*WHAT THIS TASK INVOLVES*. Everything from the line containing "intros Hi. induction" through the line containing "(** A block" should be repeated exactly, and nothing else from the data.
-- DATASET EXCERPTS follows --
(* ===== verification/TagsProps.v ===== *)
(** * The tags are a directory of blocks

    The abstract state of the tags is a finite map from block addresses and
    security states to blocks.  [tags_inv t m] says that [t] represents [m];
    each operation of the tags is shown to act on the map, for every lawful
    indexing policy and every lawful replacement policy. *)

From S2P Require Import Prelude IntMath EventQ Packet Request PacketData Indexing IndexingProps CacheBlk ReplPolicy ReplPolicyProps Tags.

Definition place (b : CacheBlk) : Z * Z := (blk_set b, blk_way b).

Section Directory.
Context {P D : Type} `{!IndexingPolicy P} `{R : !BaseReplacementPolicy D}.
Context {wf : P -> Prop} `{!LawfulIndexing P wf} {ok : D -> Prop} `{!LawfulPolicy R ok}.
Implicit Types t : BaseSetAssoc P D.
Implicit Types m : gmap (Z * bool) nat.

Abbreviation base t := (ip_base (indexingPolicy t)).
Definition blk_addr (a : Z) t : Z := block_of (setShift (base t)) a.

(** Block [i] holds the block at address [a]. *)
Definition holds t (a : Z) (sec : bool) (i : nat) : Prop :=
  exists b, blks t !! i = Some b /\ blk_isValid b = true /\ blk_isSecure b = sec
    /\ addr_ok a /\ blk_addr a t = a /\ place b ∈ locations a (indexingPolicy t)
    /\ blk_tag b = extractTag a (base t).

Definition owned (master : Z) (b : CacheBlk) : Prop := blk_isValid b = true /\ srcMasterId b = master.
#[export] Instance owned_dec master b : Decision (owned master b).
Proof. apply _. Defined.

Record tags_inv t m : Prop := {
  ti_wf : wf (indexingPolicy t);
  ti_table l : in_table l (base t) ->
    exists i b, entry_at l (base t) = Some i /\ blks t !! i = Some b /\ place b = l;
  ti_place i b : blks t !! i = Some b -> in_table (place b) (base t) /\ entry_at (place b) (base t) = Some i;
  ti_repl i : is_Some (blks t !! i) -> is_Some (replacementData t !! i);
  ti_ok : map_Forall (fun _ d => ok d) (replacementData t);
  ti_rep a sec i : m !! (a, sec) = Some i <-> holds t a sec i;
  ti_valid i b : blks t !! i = Some b -> blk_isValid b = true -> exists a, holds t a (blk_isSecure b) i;
  ti_clear i b : blks t !! i = Some b -> blk_isValid b = false -> status b = 0;
  ti_inUse : tagsInUse (tag_stats t) = Z.of_nat (size m);
  ti_occ master : default 0 (occupancies (tag_stats t) !! master)
                  = Z.of_nat (length (filter (owned master) (blks t)))
}.

(** ** Lookup *)

Lemma search_blk_spec t m tag sec ls : tags_inv t m -> (forall l, l ∈ ls -> in_table l (base t)) ->
  exists o, search_blk tag sec ((fun l => entry_at l (base t)) <$> ls) (blks t) = Ok o
    /\ match o with
       | Some i => exists b, blks t !! i = Some b /\ place b ∈ ls /\ blk_tag b = tag /\ blk_isValid b = true
                     /\ blk_isSecure b = sec
       | None => forall i b, blks t !! i = Some b -> place b ∈ ls -> blk_tag b = tag -> blk_isValid b = true ->
                   blk_isSecure b <> sec
       end.
Proof using Type*.
  intros Hi. induction ls as [|l ls IH]; intros Hls; rewrite ?fmap_cons; cbn [search_blk].
  { exists None. split; [done|]. set_solver. }
  destruct (ti_table t m Hi l) as (i & b & -> & Hb & Hp); [set_solver|]. rewrite Hb.
  destruct ((blk_tag b =? tag) && blk_isValid b && Bool.eqb (blk_isSecure b) sec) eqn:E.
  - apply andb_true_iff in E as [[?%Z.eqb_eq ?]%andb_true_iff ?%Bool.eqb_prop].
    exists (Some i). split; [done|]. exists b. split_and!; try done. rewrite Hp. set_solver.
  - destruct IH as (o & -> & Ho); [set_solver|]. exists o. split; [done|]. destruct o as [j|].
    + destruct Ho as (b' & ? & ? & ? & ? & ?). exists b'. split_and!; try done. set_solver.
    + intros j b' Hb' [Hpl|Hpl]%elem_of_cons Ht Hv Hs; [|by eapply Ho].
      destruct (ti_place t m Hi i b Hb) as [_ E1]. destruct (ti_place t m Hi j b' Hb') as [_ E2].
      rewrite Hp in E1. rewrite Hpl in E2. assert (j = i) as -> by congruence. simplify_eq.
      rewrite Z.eqb_refl, Hv, Bool.eqb_reflx in E. done.
Qed.

Lemma extractTag_block t a : idx_wf (base t) -> extractTag (blk_addr a t) (base t) = extractTag a (base t).
Proof using Type.
  intros Hwf. unfold extractTag, blk_addr. apply shiftr_block_of.
  pose proof (wf_setShift _ Hwf). pose proof (wf_setBits _ Hwf). rewrite (wf_tagShift _ Hwf). lia.
Qed.

Lemma blk_addr_ok t a : idx_wf (base t) -> addr_ok a -> addr_ok (blk_addr a t).
Proof using Type. intros Hwf Ha. apply block_of_ok; [apply (wf_setShift _ Hwf)|done]. Qed.

Lemma block_of_idemp s a : 0 <= s -> block_of s (block_of s a) = block_of s a.
Proof using Type.
  intros Hs. apply Z.bits_inj'. intros i Hi. rewrite !testbit_block_of by done. by destruct (s <=? i).
Qed.

(** A block at a place of [a] with the tag of [a] holds the block of [a]. *)
Lemma holds_intro t a sec i b : wf (indexingPolicy t) -> addr_ok a ->
  blks t !! i = Some b -> blk_isValid b = true -> blk_isSecure b = sec ->
  place b ∈ locations a (indexingPolicy t) -> blk_tag b = extractTag a (base t) ->
  holds t (blk_addr a t) sec i.
Proof using Type*.
  intros Hwf Ha Hb Hv Hs Hp Ht. pose proof (law_base _ Hwf) as Hbase. exists b. split_and!; try done.
  - by apply blk_addr_ok.
  - by apply blk_addr_ok.
  - apply block_of_idemp, (wf_setShift _ Hbase).
  - unfold blk_addr. by rewrite law_block.
  - by rewrite extractTag_block.
Qed.

Lemma holds_address t a sec i : wf (indexingPolicy t) -> holds t a sec i -> regenerateBlkAddr i t = Ok a.
Proof using Type*.
  intros Hwf (b & Hb & _ & _ & Ha & E & Hp & Ht). unfold regenerateBlkAddr. rewrite Hb, Ht.
  change (blk_set b, blk_way b) with (place b). rewrite law_regenerate by done. f_equal. exact E.
Qed.

Lemma findBlock_run t m a sec : tags_inv t m -> addr_ok a -> findBlock a sec t = Ok (m !! (blk_addr a t, sec)).
Proof using Type*.
  intros Hi Ha. pose proof (ti_wf t m Hi) as Hwf. pose proof (law_base _ Hwf) as Hbase.
  unfold findBlock. rewrite law_possible by done. cbn [mbind res_bind].
  destruct (law_locations (indexingPolicy t) a Hwf Ha) as (_ & _ & Hin).
  destruct (search_blk_spec t m (tags_extractTag a t) sec (locations a (indexingPolicy t)) Hi Hin) as (o & -> & Ho).
  f_equal. destruct o as [i|].
  - destruct Ho as (b & Hb & Hp & Ht & Hv & Hs). symmetry. apply (ti_rep t m Hi). by apply (holds_intro t a sec i b).
  - symmetry. destruct (m !! (blk_addr a t, sec)) as [i|] eqn:E; [exfalso|done].
    apply (ti_rep t m Hi) in E as (b & Hb & Hv & Hs & _ & _ & Hp & Ht).
    unfold blk_addr in Hp. rewrite law_block in Hp by done.
    rewrite extractTag_block in Ht by done. by apply (Ho i b).
Qed.

(** ** Changing one block *)

Lemma count_insert (Q : CacheBlk -> Prop) `{!forall b, Decision (Q b)} l (i : nat) b b' : l !! i = Some b ->
  Z.of_nat (length (filter Q (<[i := b']> l)))
  = Z.of_nat (length (filter Q l)) - (if decide (Q b) then 1 else 0) + (if decide (Q b') then 1 else 0).
Proof using Type.
  revert i. induction l as [|x l IH]; intros [|i] Hl; [done|done| |].
  - simplify_eq/=. rewrite !filter_cons. destruct (decide (Q b)), (decide (Q b')); simpl; lia.
  - simpl in Hl. change (<[S i := b']> (x :: l)) with (x :: <[i := b']> l). rewrite !filter_cons.
    specialize (IH i Hl). destruct (decide (Q x)); simpl; lia.
Qed.

Record updates t t' (i : nat) (b b' : CacheBlk) : Prop := {
  up_old : blks t !! i = Some b;
  up_policy : indexingPolicy t' = indexingPolicy t;
  up_blks : blks t' = <[i := b']> (blks t);
  up_place : place b' = place b;
  up_dom : dom (replacementData t') = dom (replacementData t);
  up_ok : map_Forall (fun _ d => ok d) (replacementData t')
}.

Lemma updates_new t t' i b b' : updates t t' i b b' -> blks t' !! i = Some b'.
Proof using Type.
  intros U. rewrite (up_blks _ _ _ _ _ U). apply list_lookup_insert_eq. by eapply lookup_lt_Some, up_old.
Qed.

Lemma updates_other t t' i b b' j : updates t t' i b b' -> j <> i -> blks t' !! j = blks t !! j.
Proof using Type. intros U Hne. rewrite (up_blks _ _ _ _ _ U). by apply list_lookup_insert_ne. Qed.

Lemma holds_other t t' i b b' a sec j : updates t t' i b b' -> j <> i -> holds t' a sec j <-> holds t a sec j.
Proof using Type.
  intros U Hne. unfold holds, blk_addr. by rewrite (up_policy _ _ _ _ _ U), (updates_other _ _ _ _ _ j U Hne).
Qed.

Lemma inv_update t m t' m' i b b' :
  tags_inv t m -> updates t t' i b b' ->
  (forall a sec j, j <> i -> m' !! (a, sec) = Some j <-> m !! (a, sec) = Some j) ->
  (forall a sec, m' !! (a, sec) = Some i <-> holds t' a sec i) ->
  (blk_isValid b' = true -> exists a, holds t' a (blk_isSecure b') i) ->
  (blk_isValid b' = false -> status b' = 0) ->
  tagsInUse (tag_stats t') = Z.of_nat (size m') ->
  (forall k, default 0 (occupancies (tag_stats t') !! k)
     = default 0 (occupancies (tag_stats t) !! k)
       - (if decide (owned k b) then 1 else 0) + (if decide (owned k b') then 1 else 0)) ->
  tags_inv t' m'.
Proof using Type*.
  intros Hi U Hm1 Hm2 Hv Hc Hu Ho.
  pose proof (up_policy _ _ _ _ _ U) as Ep. pose proof (updates_new _ _ _ _ _ U) as Hn.
  pose proof (up_old _ _ _ _ _ U) as Hold. split; rewrite ?Ep.
  - apply (ti_wf t m Hi).
  - intros l Hl. destruct (ti_table t m Hi l Hl) as (j & bj & He & Hb & Hp). exists j.
    destruct (decide (j = i)) as [->|Hne].
    + exists b'. split_and!; [done|done|]. rewrite (up_place _ _ _ _ _ U). congruence.
    + exists bj. by rewrite (updates_other _ _ _ _ _ j U Hne).
  - intros j bj Hb. destruct (decide (j = i)) as [->|Hne].
    + simplify_eq. rewrite (up_place _ _ _ _ _ U). by apply (ti_place t m Hi).
    + rewrite (updates_other _ _ _ _ _ j U Hne) in Hb. by apply (ti_place t m Hi).
  - intros j Hj. apply elem_of_dom. rewrite (up_dom _ _ _ _ _ U). apply elem_of_dom.
    apply (ti_repl t m Hi). destruct (decide (j = i)) as [->|Hne]; [by eexists|].
    by rewrite <- (updates_other _ _ _ _ _ j U Hne).
  - apply (up_ok _ _ _ _ _ U).
  - intros a sec j. destruct (decide (j = i)) as [->|Hne]; [apply Hm2|].
    rewrite Hm1 by done. rewrite (ti_rep t m Hi). symmetry. by eapply holds_other.
  - intros j bj Hb Hvj. destruct (decide (j = i)) as [->|Hne]; [simplify_eq; by apply Hv|].
    pose proof Hb as Hb'. rewrite (updates_other _ _ _ _ _ j U Hne) in Hb'.
    destruct (ti_valid t m Hi j bj Hb' Hvj) as [a Ha]. exists a. by eapply holds_other.
  - intros j bj Hb Hvj. destruct (decide (j = i)) as [->|Hne]; [simplify_eq; by apply Hc|].
    rewrite (updates_other _ _ _ _ _ j U Hne) in Hb. by apply (ti_clear t m Hi j).
  - done.
  - intros k. rewrite Ho, (ti_occ t m Hi k), (up_blks _ _ _ _ _ U). symmetry. by apply count_insert.
Qed.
-- DATASET EXCERPTS concluded --
*OUTPUT BELOW*.
  intros Hi. induction ls as [|l ls IH]; intros Hls; rewrite ?fmap_cons; cbn [search_blk].
  { exists None. split; [done|]. set_solver. }
  destruct (ti_table t m Hi l) as (i & b & -> & Hb & Hp); [set_solver|]. rewrite Hb.
  destruct ((blk_tag b =? tag) && blk_isValid b && Bool.eqb (blk_isSecure b) sec) eqn:E.
  - apply andb_true_iff in E as [[?%Z.eqb_eq ?]%andb_true_iff ?%Bool.eqb_prop].
    exists (Some i). split; [done|]. exists b. split_and!; try done. rewrite Hp. set_solver.
  - destruct IH as (o & -> & Ho); [set_solver|]. exists o. split; [done|]. destruct o as [j|].
    + destruct Ho as (b' & ? & ? & ? & ? & ?). exists b'. split_and!; try done. set_solver.
    + intros j b' Hb' [Hpl|Hpl]%elem_of_cons Ht Hv Hs; [|by eapply Ho].
      destruct (ti_place t m Hi i b Hb) as [_ E1]. destruct (ti_place t m Hi j b' Hb') as [_ E2].
      rewrite Hp in E1. rewrite Hpl in E2. assert (j = i) as -> by congruence. simplify_eq.
      rewrite Z.eqb_refl, Hv, Bool.eqb_reflx in E. done.
Qed.

Lemma extractTag_block t a : idx_wf (base t) -> extractTag (blk_addr a t) (base t) = extractTag a (base t).
Proof using Type.
  intros Hwf. unfold extractTag, blk_addr. apply shiftr_block_of.
  pose proof (wf_setShift _ Hwf). pose proof (wf_setBits _ Hwf). rewrite (wf_tagShift _ Hwf). lia.
Qed.

Lemma blk_addr_ok t a : idx_wf (base t) -> addr_ok a -> addr_ok (blk_addr a t).
Proof using Type. intros Hwf Ha. apply block_of_ok; [apply (wf_setShift _ Hwf)|done]. Qed.

Lemma block_of_idemp s a : 0 <= s -> block_of s (block_of s a) = block_of s a.
Proof using Type.
  intros Hs. apply Z.bits_inj'. intros i Hi. rewrite !testbit_block_of by done. by destruct (s <=? i).
Qed.

(** A block at a place of [a] with the tag of [a] holds the block of [a]. *)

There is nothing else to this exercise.